* [Task to complete]:
Only the lines that hold "ConnectionProfile" should be in the answer, each copied from the data below.
___ Records for this exercise ___
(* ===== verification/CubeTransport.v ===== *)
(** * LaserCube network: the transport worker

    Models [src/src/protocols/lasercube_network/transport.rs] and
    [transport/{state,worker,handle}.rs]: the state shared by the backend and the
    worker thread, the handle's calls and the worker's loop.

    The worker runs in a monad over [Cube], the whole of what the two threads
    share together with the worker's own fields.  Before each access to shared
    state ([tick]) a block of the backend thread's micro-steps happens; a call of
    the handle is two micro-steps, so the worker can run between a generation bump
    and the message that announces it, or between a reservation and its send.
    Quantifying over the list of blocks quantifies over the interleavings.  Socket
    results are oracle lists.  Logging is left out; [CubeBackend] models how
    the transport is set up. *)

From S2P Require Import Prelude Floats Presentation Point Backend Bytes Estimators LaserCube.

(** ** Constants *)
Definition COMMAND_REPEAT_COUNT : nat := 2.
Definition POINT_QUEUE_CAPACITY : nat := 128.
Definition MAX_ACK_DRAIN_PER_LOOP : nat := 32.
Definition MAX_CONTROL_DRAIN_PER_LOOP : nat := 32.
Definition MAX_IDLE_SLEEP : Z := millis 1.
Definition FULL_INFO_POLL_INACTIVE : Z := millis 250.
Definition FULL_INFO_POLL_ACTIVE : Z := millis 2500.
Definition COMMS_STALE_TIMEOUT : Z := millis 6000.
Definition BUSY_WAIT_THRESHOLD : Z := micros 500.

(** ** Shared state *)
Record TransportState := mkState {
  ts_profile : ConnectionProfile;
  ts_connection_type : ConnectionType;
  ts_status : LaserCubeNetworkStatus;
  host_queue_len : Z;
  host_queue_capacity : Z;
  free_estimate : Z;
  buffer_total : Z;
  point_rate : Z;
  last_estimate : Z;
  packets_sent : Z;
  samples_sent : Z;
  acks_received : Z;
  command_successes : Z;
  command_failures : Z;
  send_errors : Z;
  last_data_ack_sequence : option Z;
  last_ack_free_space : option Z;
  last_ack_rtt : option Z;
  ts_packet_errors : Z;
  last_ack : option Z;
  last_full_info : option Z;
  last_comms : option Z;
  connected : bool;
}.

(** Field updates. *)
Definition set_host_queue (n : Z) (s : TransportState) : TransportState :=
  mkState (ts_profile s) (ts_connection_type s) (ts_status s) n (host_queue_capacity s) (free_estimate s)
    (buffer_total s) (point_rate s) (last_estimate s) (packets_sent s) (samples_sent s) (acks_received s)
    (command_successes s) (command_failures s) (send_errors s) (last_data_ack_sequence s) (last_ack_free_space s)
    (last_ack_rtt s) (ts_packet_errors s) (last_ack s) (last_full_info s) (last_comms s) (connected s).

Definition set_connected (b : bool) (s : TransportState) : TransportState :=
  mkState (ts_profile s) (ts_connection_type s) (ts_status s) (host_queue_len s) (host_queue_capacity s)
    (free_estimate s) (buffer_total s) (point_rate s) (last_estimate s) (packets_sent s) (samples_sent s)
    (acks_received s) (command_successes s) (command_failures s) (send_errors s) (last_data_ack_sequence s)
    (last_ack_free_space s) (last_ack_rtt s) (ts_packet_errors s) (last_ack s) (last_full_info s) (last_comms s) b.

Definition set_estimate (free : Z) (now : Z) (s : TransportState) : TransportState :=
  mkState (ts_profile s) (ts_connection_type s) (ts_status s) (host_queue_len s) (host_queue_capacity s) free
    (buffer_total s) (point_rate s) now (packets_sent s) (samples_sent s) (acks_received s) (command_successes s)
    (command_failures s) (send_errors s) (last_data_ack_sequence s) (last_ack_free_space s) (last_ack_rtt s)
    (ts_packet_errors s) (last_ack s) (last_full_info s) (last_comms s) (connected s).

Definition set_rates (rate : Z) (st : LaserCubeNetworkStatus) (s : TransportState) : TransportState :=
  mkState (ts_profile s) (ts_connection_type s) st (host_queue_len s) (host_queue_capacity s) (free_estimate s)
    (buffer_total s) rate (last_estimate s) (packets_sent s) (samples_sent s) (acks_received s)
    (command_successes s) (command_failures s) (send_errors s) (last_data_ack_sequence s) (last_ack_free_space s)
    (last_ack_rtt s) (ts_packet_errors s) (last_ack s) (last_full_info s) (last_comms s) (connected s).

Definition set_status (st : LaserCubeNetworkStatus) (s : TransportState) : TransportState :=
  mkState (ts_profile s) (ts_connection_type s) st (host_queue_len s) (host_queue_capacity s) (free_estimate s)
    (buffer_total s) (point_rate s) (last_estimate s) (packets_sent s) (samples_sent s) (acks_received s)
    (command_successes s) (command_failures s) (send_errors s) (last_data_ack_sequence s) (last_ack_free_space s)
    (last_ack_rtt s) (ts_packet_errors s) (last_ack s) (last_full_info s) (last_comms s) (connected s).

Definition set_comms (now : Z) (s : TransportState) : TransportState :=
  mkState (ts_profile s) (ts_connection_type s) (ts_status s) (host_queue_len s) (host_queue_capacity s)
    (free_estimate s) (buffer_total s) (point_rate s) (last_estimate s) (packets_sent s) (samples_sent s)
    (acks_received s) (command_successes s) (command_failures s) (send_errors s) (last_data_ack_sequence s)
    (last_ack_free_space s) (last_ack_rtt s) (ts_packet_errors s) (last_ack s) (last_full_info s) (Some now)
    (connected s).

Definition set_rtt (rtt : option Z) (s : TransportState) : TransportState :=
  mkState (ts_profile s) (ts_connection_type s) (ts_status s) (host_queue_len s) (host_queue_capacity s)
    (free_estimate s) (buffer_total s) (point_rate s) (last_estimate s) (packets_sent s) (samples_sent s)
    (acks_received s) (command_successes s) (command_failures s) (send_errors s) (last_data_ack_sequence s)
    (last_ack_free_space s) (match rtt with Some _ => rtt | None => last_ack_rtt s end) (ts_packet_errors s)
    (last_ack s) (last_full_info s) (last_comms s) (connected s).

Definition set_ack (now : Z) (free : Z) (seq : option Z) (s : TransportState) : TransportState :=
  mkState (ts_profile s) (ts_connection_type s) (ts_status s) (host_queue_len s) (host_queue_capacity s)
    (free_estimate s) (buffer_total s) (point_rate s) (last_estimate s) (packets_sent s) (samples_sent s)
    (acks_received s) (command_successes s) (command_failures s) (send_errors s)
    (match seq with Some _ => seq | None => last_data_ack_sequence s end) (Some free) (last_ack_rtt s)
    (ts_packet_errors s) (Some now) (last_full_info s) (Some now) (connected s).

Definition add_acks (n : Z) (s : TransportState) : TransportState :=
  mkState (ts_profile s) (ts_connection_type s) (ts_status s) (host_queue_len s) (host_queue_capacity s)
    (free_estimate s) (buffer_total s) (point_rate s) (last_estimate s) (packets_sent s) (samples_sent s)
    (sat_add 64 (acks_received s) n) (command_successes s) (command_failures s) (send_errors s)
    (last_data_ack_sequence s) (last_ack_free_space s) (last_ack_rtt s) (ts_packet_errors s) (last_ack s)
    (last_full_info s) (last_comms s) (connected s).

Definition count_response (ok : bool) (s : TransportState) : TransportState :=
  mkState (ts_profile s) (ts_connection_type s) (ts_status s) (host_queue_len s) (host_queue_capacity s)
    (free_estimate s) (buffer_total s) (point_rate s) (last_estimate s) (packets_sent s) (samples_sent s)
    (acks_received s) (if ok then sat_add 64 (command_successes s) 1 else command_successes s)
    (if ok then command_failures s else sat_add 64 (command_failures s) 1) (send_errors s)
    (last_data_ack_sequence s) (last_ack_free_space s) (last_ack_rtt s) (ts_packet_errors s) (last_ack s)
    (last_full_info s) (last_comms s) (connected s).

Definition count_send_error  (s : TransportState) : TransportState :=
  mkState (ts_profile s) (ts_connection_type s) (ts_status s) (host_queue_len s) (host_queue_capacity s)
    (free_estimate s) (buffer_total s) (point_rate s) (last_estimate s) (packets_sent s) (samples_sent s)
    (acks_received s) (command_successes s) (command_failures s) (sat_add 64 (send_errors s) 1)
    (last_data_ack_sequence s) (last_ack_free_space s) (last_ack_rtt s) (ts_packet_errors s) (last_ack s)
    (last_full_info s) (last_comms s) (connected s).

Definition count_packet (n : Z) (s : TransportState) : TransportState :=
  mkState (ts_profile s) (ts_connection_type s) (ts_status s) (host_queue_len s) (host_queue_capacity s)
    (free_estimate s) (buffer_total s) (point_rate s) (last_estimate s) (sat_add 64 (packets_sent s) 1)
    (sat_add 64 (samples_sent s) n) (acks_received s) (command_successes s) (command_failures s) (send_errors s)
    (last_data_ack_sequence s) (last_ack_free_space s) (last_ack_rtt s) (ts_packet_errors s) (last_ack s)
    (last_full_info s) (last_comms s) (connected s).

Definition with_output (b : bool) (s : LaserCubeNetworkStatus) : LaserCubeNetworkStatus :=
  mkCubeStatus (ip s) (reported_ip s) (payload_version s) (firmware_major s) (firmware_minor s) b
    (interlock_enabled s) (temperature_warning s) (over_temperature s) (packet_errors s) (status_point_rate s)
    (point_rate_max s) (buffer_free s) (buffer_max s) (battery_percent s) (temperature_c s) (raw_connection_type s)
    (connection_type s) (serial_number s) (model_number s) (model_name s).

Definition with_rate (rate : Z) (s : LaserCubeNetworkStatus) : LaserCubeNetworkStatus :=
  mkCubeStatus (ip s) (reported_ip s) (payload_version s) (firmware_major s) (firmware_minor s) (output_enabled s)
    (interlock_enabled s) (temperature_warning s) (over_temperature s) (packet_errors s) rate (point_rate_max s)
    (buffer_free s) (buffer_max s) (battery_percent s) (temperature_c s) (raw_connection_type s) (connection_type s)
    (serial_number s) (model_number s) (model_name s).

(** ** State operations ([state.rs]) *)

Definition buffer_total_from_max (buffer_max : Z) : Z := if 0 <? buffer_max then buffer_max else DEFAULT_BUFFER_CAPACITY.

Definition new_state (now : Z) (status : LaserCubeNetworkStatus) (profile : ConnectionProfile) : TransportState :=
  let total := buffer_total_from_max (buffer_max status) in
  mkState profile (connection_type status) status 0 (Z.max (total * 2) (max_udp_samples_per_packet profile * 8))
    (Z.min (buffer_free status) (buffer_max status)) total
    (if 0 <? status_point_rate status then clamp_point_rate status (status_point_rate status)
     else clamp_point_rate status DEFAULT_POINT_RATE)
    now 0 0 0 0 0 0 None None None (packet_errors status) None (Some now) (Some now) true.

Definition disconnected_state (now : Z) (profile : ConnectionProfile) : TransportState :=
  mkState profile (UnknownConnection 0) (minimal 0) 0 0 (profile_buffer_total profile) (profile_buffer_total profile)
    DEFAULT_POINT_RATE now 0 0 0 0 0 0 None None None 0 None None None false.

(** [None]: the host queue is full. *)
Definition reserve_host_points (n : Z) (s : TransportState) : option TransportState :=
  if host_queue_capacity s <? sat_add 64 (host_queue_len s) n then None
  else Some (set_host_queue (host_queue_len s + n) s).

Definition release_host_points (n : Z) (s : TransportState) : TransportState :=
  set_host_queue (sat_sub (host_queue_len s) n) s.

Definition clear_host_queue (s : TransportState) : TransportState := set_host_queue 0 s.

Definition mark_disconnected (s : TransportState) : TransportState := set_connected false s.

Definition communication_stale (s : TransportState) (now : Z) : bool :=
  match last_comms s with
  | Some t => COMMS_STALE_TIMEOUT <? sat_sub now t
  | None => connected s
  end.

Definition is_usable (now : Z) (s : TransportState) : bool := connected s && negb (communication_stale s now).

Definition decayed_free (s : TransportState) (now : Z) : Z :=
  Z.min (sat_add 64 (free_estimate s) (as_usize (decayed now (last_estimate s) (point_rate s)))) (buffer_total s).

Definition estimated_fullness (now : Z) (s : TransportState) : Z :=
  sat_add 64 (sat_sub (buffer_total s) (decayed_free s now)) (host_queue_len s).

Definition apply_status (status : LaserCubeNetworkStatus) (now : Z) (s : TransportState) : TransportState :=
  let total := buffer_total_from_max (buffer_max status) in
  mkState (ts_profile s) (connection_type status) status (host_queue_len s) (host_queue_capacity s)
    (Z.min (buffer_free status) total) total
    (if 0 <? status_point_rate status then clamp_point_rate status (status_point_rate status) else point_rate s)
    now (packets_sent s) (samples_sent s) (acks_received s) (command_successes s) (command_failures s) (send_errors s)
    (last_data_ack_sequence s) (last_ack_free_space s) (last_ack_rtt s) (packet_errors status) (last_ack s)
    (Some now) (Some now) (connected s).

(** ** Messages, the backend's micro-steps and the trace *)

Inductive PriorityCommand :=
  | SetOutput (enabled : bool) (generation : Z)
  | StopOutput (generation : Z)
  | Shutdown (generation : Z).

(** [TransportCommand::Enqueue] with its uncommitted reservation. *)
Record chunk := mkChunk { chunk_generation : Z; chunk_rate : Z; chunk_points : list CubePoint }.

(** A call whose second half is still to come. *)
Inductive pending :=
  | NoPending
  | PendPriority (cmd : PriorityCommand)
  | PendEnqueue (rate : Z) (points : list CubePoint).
___
* [Written solution]:
  ts_profile : ConnectionProfile;
Definition new_state (now : Z) (status : LaserCubeNetworkStatus) (profile : ConnectionProfile) : TransportState :=
Definition disconnected_state (now : Z) (profile : ConnectionProfile) : TransportState :=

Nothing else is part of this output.